Page 1 of 2
Despite attempts at enhancing its security posture, Facebook is still riddled with keyloggers, Trojans and other malware hidden in malicious links or on its third-party apps, according to recent statistics released by security firm BitDefender.
Data released from BitDefender's Facebook security and privacy app, Safego, indicated that about 20 percent of the 14,000 users installing the app were subjected to malware contained on the social networking site.
BitDefender found that more than 60 percent of the Facebook malware attacks were delivered via innocuous looking apps, such as games and quizzes, but which in reality installed malicious code upon download.
The largest share, around 21 percent, of malicious downloads came from apps promising to perform functions normally prohibited by Facebook, such offering users the ability to access who deleted or viewed the users' profile.
Other malware -- about 15.4 percent -- was distributed through various third party games hosted by Facebook, usually touting ways to win extra prizes on FarmVille and Mafia Wars.
In addition, 11.2 percent of malware was downloaded via special features not normally offered by Facebook, such as changing the background of a profile or a "Dislike" button.
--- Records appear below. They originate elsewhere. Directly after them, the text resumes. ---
(* ===== verification/Psbt.v ===== *)
(** * Partially signed transactions (bitinfinity-btcrpc/src/main.rs)

    The server builds, reads, signs, combines and finalizes PSBTs (BIP 174) by hand.  The
    loops over key-value pairs move a position of the machine's width by sizes taken from
    the input, in a build where addition wraps: a loop takes fuel here, and [Err Running]
    is a loop that has not ended. *)

From S2P Require Import Prelude Float64 Decimal Amounts Crates AccountId Bech32 Addresses Borsh GenesisTools Wallet.
From S2P Require Import Translator NearClient SendRaw.

Inductive running : Type := Running.

(** [usize] addition of a release build. *)
Definition wadd (a b : Z) : Z := wrapping_add u64_max a b.
(** [d[i]] and [d[a..b]]. *)
Definition byte_at (d : list Z) (i : Z) : result Z running :=
  if i <? vec_len d then Ok (nth (Z.to_nat i) d 0) else Panic.
Definition range (d : list Z) (a b : Z) : result (list Z) running :=
  if (a <=? b) && (b <=? vec_len d) then Ok (take (Z.to_nat (b - a)) (drop (Z.to_nat a) d)) else Panic.
(** [uN::from_le_bytes]. *)
Definition from_le_bytes (l : list Z) : Z := fold_right (fun x v => x + 256 * v) 0 l.

(* ------------------------------------------------------------------ *)
(** ** Base64 *)

Definition BASE64_CHARS : list Z := as_bytes "ABCDEFGHIJKLMNOPQRSTUVWXYZabcdefghijklmnopqrstuvwxyz0123456789+/".
(** [DECODE_TABLE]; [None] is the entry 255. *)
Definition base64_value (c : Z) : option Z := find_from 0 c BASE64_CHARS.

Fixpoint trim_end_eq (rev_l : list Z) : list Z :=
  match rev_l with
  | c :: l => if c =? 61 then trim_end_eq l else rev_l
  | [] => []
  end.

Fixpoint base64_loop (l : list Z) (buf bits : Z) : result (list Z) message :=
  match l with
  | [] => Ok []
  | c :: l =>
      match base64_value c with
      | None => Err (lit "Invalid base64 character")
      | Some v =>
          let buf := Z.lor (Z.land (Z.shiftl buf 6) u32_max) v in
          let bits := bits + 6 in
          if 8 <=? bits then
            let bits := bits - 8 in
            let? output := base64_loop l buf bits in
            Ok (Z.land (Z.shiftr buf bits) 255 :: output)
          else base64_loop l buf bits
      end
  end.
(** The characters beyond ASCII are those with bytes above 127. *)
Definition base64_decode (input : string) : result (list Z) message :=
  base64_loop (rev (trim_end_eq (rev (trim (chars input))))) 0 0.

Definition base64_char (triple shift : Z) : Z :=
  nth (Z.to_nat (Z.land (Z.shiftr triple shift) 63)) BASE64_CHARS 0.
Fixpoint base64_chunks (l : list Z) : list Z :=
  match l with
  | [] => []
  | [b0] =>
      let triple := Z.shiftl b0 16 in
      [base64_char triple 18; base64_char triple 12; 61; 61]
  | [b0; b1] =>
      let triple := Z.lor (Z.shiftl b0 16) (Z.shiftl b1 8) in
      [base64_char triple 18; base64_char triple 12; base64_char triple 6; 61]
  | b0 :: b1 :: b2 :: l =>
      let triple := Z.lor (Z.lor (Z.shiftl b0 16) (Z.shiftl b1 8)) b2 in
      base64_char triple 18 :: base64_char triple 12 :: base64_char triple 6 :: base64_char triple 0
        :: base64_chunks l
  end.
Definition base64_encode (input : list Z) : string := of_bytes (base64_chunks input).
Lemma pair_value : read_compact_size d (vec_len (pre ++ lk ++ k)) = (vec_len v, vec_len lv)
  /\ wadd (vec_len (pre ++ lk ++ k)) (vec_len lv) = vec_len (pre ++ lk ++ k ++ lv)
  /\ wadd (vec_len (pre ++ lk ++ k ++ lv)) (vec_len v) = vec_len (pre ++ write_pair k v)
  /\ range d (vec_len (pre ++ lk ++ k ++ lv)) (vec_len (pre ++ write_pair k v)) = Ok v
  /\ vec_len (pre ++ write_pair k v) <= vec_len d.
Proof using Hfit.
  subst d lk lv. unfold write_pair in *. pose proof (compact_len (vec_len k)) as H1. pose proof (compact_len (vec_len v)) as H2.
  split. { apply (read_at _ (pre ++ write_compact_size (vec_len k) ++ k) _ (v ++ post)); [by rewrite <- !app_assoc|done|len_lia]. }
  split; [rewrite wadd_small; len_lia|]. split; [rewrite wadd_small; len_lia|]. split; [|len_lia].
  rewrite <- !app_assoc.
  replace (pre ++ write_compact_size (vec_len k) ++ k ++ write_compact_size (vec_len v) ++ v ++ post)
    with ((pre ++ write_compact_size (vec_len k) ++ k ++ write_compact_size (vec_len v)) ++ v ++ post) by (by rewrite <- !app_assoc).
  apply range_at; [done|len_lia].
Qed.

Lemma pair_key_byte t kd : k = t :: kd ->
  byte_at d (vec_len (pre ++ lk)) = Ok t
  /\ (if (1 <? vec_len k) && (vec_len (pre ++ lk ++ k) <=? vec_len d)
      then range d (wadd (vec_len (pre ++ lk)) 1) (vec_len (pre ++ lk ++ k)) else Ok []) = Ok kd.
Proof using Hk Hfit.
  intros ->. subst d lk lv. unfold write_pair in *. pose proof (compact_len (vec_len (t :: kd))) as H1.
  pose proof (compact_len (vec_len v)) as H2. set (lk := write_compact_size (vec_len (t :: kd))) in *.
  set (lv := write_compact_size (vec_len v)) in *. rewrite <- !app_assoc in *. cbn [app] in *. split.
  - replace (pre ++ lk ++ t :: kd ++ lv ++ v ++ post) with ((pre ++ lk) ++ t :: kd ++ lv ++ v ++ post) by (by rewrite <- app_assoc).
    by apply byte_at_here.
  - rewrite wadd_small by len_lia. rewrite vec_len_cons. destruct kd as [|x kd]; [done|].
    destruct (Z.ltb_spec 1 (1 + vec_len (x :: kd))); [|len_lia].
    match goal with |- context [?a <=? ?b] => destruct (Z.leb_spec a b); [|len_lia] end. simpl.
    replace (pre ++ lk ++ t :: x :: kd ++ lv ++ v ++ post) with ((pre ++ lk ++ [t]) ++ (x :: kd) ++ lv ++ v ++ post)
      by (by rewrite <- !app_assoc).
    apply range_at; len_lia.
Qed.
End pair.

(* ------------------------------------------------------------------ *)
(** ** The loops, pair by pair *)

Section loops.
Variables (pre k v post : list Z).
Hypothesis (Hk : k <> []) (Hfit : fits (pre ++ write_pair k v ++ post)).

Lemma skip_pair fuel : skip_map (S fuel) (pre ++ write_pair k v ++ post) (vec_len pre)
  = skip_map fuel (pre ++ write_pair k v ++ post) (vec_len (pre ++ write_pair k v)).
Proof using Hk Hfit.
  destruct (pair_key pre k v post Hk Hfit) as (E1 & Hk1 & E2 & E3 & L1 & L2 & L3).
  destruct (pair_value pre k v post Hfit) as (E4 & E5 & E6 & _ & L4).
  cbn [skip_map]. rewrite (proj2 (Z.leb_gt _ _) L1), E1, E2. rewrite (proj2 (Z.eqb_neq _ _)) by lia.
  rewrite E3, (proj2 (Z.leb_gt _ _) L3), E4, E5, E6. done.
Qed.

Lemma find_pair fuel t kd : k = t :: kd -> find_unsigned_tx (S fuel) (pre ++ write_pair k v ++ post) (vec_len pre)
  = if t =? 0 then Ok (Some v)
    else find_unsigned_tx fuel (pre ++ write_pair k v ++ post) (vec_len (pre ++ write_pair k v)).
Proof using Hk Hfit.
  intros Et. destruct (pair_key pre k v post Hk Hfit) as (E1 & Hk1 & E2 & E3 & L1 & L2 & L3).
  destruct (pair_value pre k v post Hfit) as (E4 & E5 & E6 & E7 & L4).
  destruct (pair_key_byte pre k v post Hk Hfit t kd Et) as [Eb _].
  cbn [find_unsigned_tx]. rewrite (proj2 (Z.leb_gt _ _) L1), E1, E2. rewrite (proj2 (Z.eqb_neq (vec_len k) 0)) by lia.
  rewrite (proj2 (Z.leb_gt _ _) L2), Eb. cbn [rbind]. rewrite E3, (proj2 (Z.leb_gt _ _) L3), E4, E5, E6.
  destruct (t =? 0); [|done]. rewrite (proj2 (Z.ltb_ge _ _) L4), E7. done.
Qed.

Lemma input_pair fuel t kd i : k = t :: kd -> parse_input_map (S fuel) (pre ++ write_pair k v ++ post) (vec_len pre) i
  = parse_input_map fuel (pre ++ write_pair k v ++ post) (vec_len (pre ++ write_pair k v)) (add_pair t kd v i).
Proof using Hk Hfit.
  intros Et. destruct (pair_key pre k v post Hk Hfit) as (E1 & Hk1 & E2 & E3 & L1 & L2 & L3).
  destruct (pair_value pre k v post Hfit) as (E4 & E5 & E6 & E7 & L4).
  destruct (pair_key_byte pre k v post Hk Hfit t kd Et) as [Eb Ekd].
  cbn [parse_input_map]. rewrite (proj2 (Z.leb_gt _ _) L1), E1, E2. rewrite (proj2 (Z.eqb_neq (vec_len k) 0)) by lia.
  rewrite (proj2 (Z.leb_gt _ _) L2), Eb. cbn [rbind]. rewrite E3, Ekd. cbn [rbind].
  rewrite (proj2 (Z.leb_gt _ _) L3), E4, E5, E6, (proj2 (Z.leb_le _ _) L4), E7. done.
Qed.

Lemma copy_pair fuel acc : copy_global (S fuel) (pre ++ write_pair k v ++ post) (vec_len pre) acc
  = copy_global fuel (pre ++ write_pair k v ++ post) (vec_len (pre ++ write_pair k v)) (acc ++ write_pair k v).
Proof using Hk Hfit.
  destruct (pair_key pre k v post Hk Hfit) as (E1 & Hk1 & E2 & E3 & L1 & L2 & L3).
  destruct (pair_value pre k v post Hfit) as (E4 & E5 & E6 & _ & L4).
  cbn [copy_global]. rewrite (proj2 (Z.leb_gt _ _) L1), E1. rewrite (proj2 (Z.eqb_neq _ _)) by lia.
  rewrite E2, E3, E4, E5, E6. rewrite (range_at pre (write_pair k v) post) by (done || len_lia). done.
Qed.
End loops.

(** The end of a map. *)
Section separator.
Variables (pre post : list Z).
Hypothesis (Hfit : fits (pre ++ [0] ++ post)).

Lemma read_zero : read_compact_size (pre ++ [0] ++ post) (vec_len pre) = (0, 1)
  /\ wadd (vec_len pre) 1 = vec_len (pre ++ [0]) /\ vec_len pre < vec_len (pre ++ [0] ++ post).
Proof using Hfit.
  split; [by apply (read_at _ pre 0 post)|]. rewrite wadd_small; len_lia.
Qed.

Lemma skip_end fuel : skip_map (S fuel) (pre ++ [0] ++ post) (vec_len pre) = Ok (vec_len (pre ++ [0])).
Proof using Hfit.
  destruct read_zero as (E1 & E2 & L). cbn [skip_map]. by rewrite (proj2 (Z.leb_gt _ _) L), E1, E2.
Qed.
Lemma input_end fuel i : parse_input_map (S fuel) (pre ++ [0] ++ post) (vec_len pre) i = Ok (i, vec_len (pre ++ [0])).
Proof using Hfit.
  destruct read_zero as (E1 & E2 & L). cbn [parse_input_map]. by rewrite (proj2 (Z.leb_gt _ _) L), E1, E2.
Qed.
Lemma copy_end fuel acc : copy_global (S fuel) (pre ++ [0] ++ post) (vec_len pre) acc = Ok (acc ++ [0], vec_len (pre ++ [0])).
Proof using Hfit.
  destruct read_zero as (E1 & E2 & L). cbn [copy_global]. by rewrite (proj2 (Z.leb_gt _ _) L), E1, E2.
Qed.
End separator.

(* ------------------------------------------------------------------ *)
(** ** The head *)

Section head.
Variables (tx post : list Z).
Hypothesis (Hfit : fits (psbt_head tx ++ post)).

Lemma head_pair : psbt_head tx ++ post = MAGIC ++ write_pair [0] tx ++ [0] ++ post.
Proof. unfold psbt_head, write_pair. by rewrite <- !app_assoc. Qed.

Lemma find_head fuel : find_unsigned_tx (S fuel) (psbt_head tx ++ post) 5 = Ok (Some tx).
Proof using Hfit.
  rewrite head_pair in *. change 5 with (vec_len MAGIC). by rewrite (find_pair MAGIC [0] tx ([0] ++ post) ltac:(done) Hfit fuel 0 []).
Qed.

Lemma head_end : fits ((MAGIC ++ write_pair [0] tx) ++ [0] ++ post)
  /\ (MAGIC ++ write_pair [0] tx) ++ [0] = psbt_head tx
  /\ MAGIC ++ write_pair [0] tx ++ [0] ++ post = (MAGIC ++ write_pair [0] tx) ++ [0] ++ post.
Proof using Hfit.
  rewrite head_pair in Hfit. split; [by rewrite <- app_assoc|]. split; [|by rewrite <- app_assoc].
  unfold psbt_head, write_pair. by rewrite <- !app_assoc.
Qed.

Lemma skip_head fuel : skip_map (S (S fuel)) (psbt_head tx ++ post) 5 = Ok (vec_len (psbt_head tx)).
Proof using Hfit.
  destruct head_end as (H1 & H2 & H3). rewrite head_pair in *. change 5 with (vec_len MAGIC).
  rewrite (skip_pair MAGIC [0] tx ([0] ++ post) ltac:(done) Hfit (S fuel)), H3.
  by rewrite (skip_end _ post H1), H2.
Qed.

Lemma copy_head fuel : copy_global (S (S fuel)) (psbt_head tx ++ post) 5 MAGIC = Ok (psbt_head tx, vec_len (psbt_head tx)).
Proof using Hfit.
  destruct head_end as (H1 & H2 & H3). rewrite head_pair in *. change 5 with (vec_len MAGIC).
  rewrite (copy_pair MAGIC [0] tx ([0] ++ post) ltac:(done) Hfit (S fuel)), H3.
  by rewrite (copy_end _ post H1), H2.
Qed.
End head.

(* ------------------------------------------------------------------ *)
(** ** The maps of the inputs *)

Section maps.
Context {C : Crates} {R : RpcCrates} {L : RpcLaws C R}.
#[local] Set Default Proof Using "All".

Definition sig_ok (e : string * string) : Prop :=
  exists kb vb, e = (hex_encode kb, hex_encode vb) /\ bytes_ok kb /\ bytes_ok vb.
Definition sigs_ok (m : gmap string string) : Prop := map_Forall (fun k v => sig_ok (k, v)) m.
Definition put_sig (i : InputInfo) (e : string * string) : InputInfo :=
  mkInputInfo (<[e.1 := e.2]> (in_partial_signatures i)) (in_sighash i) (in_bip32 i).

Lemma write_signature_pair e : sig_ok e ->
  exists kb vb, write_signature e = write_pair (2 :: kb) vb /\ forall i, add_pair 2 kb vb i = put_sig i e.
Proof.
  intros (kb & vb & -> & Hk & Hv). exists kb, vb. unfold write_signature. simpl. by rewrite !hex_round.
Qed.

Lemma signatures_len l : Forall sig_ok l -> (length l <= length (flat_map write_signature l))%nat.
Proof.
  induction 1 as [|e l He _ IH]; [done|]. simpl. rewrite length_app.
  destruct (write_signature_pair e He) as (kb & vb & -> & _). pose proof (write_pair_len (2 :: kb) vb). unfold vec_len in *. simpl in *. lia.
Qed.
Other distribution methods included offers for new editions of famous games, giveaway free phones and free online movie offers.
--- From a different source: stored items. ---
(** A new address in a fresh wallet. *)
Definition e : Env := mkEnv 1 Written (repeat 3 32) (repeat 5 12) SendSample.sk.
Definition evs : list Event := [Call e (GetNewAddress None)].
Lemma evs_ok : Forall event_ok evs.
Proof.
  apply Forall_singleton. split; [|done]. split_and!; [..|done|vm_compute; reflexivity];
    (apply Forall_forall; intros x Hx%list_elem_of_In%repeat_spec; subst x; unfold is_byte; lia).
Qed.

Lemma signed_message_verifies_witness : exists text,
  handle_verifymessage pk_serialize (JArr [JStr SendSample.sender; JStr text; JStr "hello"]) (run (fresh "mainnet" 0) evs).1
    = OkResponse (JBool true).
Proof.
  destruct (signed_message_verifies pk_serialize serialize_public bs58_zero bs58_testnet "mainnet" 0 evs 1 SendSample.sender "hello")
    as (text & _ & H & _).
  - exact bs58_round.
  - exact evs_ok.
  - reflexivity.
  - reflexivity.
  - exists SendSample.en. reflexivity.
  - exists text. exact H.
Defined.

(** The account locked with 100, and a node that shows it. *)
Definition record : PatoshiRecord := mkPatoshiRecord 100 true None.
Definition st : State :=
  set_patoshi_record (set_account empty_state SendSample.sender (account_new 150 0 ContractNone 200)) SendSample.sender record.
Definition items : list (list Z * list Z) := [(PATOSHI_RECORD_DATA_KEY, enc patoshi_record_c record)].
Definition node (i : nat) (method : string) (params : Json) : result Json message :=
  if bool_decide (method = "block"%string) then Ok (JObj [("header"%string, JObj [("hash"%string, JStr "genesis")])])
  else if bool_decide (method = "query"%string) then Ok (JObj [("values"%string, JArr (map item_json items))])
  else SendSample.node i method params.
Once installed, the malware then found its home on users' and on their friends walls, or was sent through messaging encouraging friends to install it. Other spreading mechanism variants included a request that the user share the application with friends in order to use it, or requiring the user to click banners a determined number of times to activate the application.
BItDefender found that a total of 16 percent of attacks used worms that spread rapidly based on social engineering tricks, typically using specially crafted messages designed to get attention, which generally invited users to view a short movie.
The worm spread when users clicked the Play button, and then asked to click a Like button. In another case, users were asked to share the displayed page and to click a banner a number of times before being allowed to see the video.
BItDefender released its Facebook security app Safego in October, which scans users Facebook profile for privacy gaps and identifies any personally identifying information that can be accessed by strangers, and detects malicious links and malware hidden on users' walls, inboxes and shared photos and videos.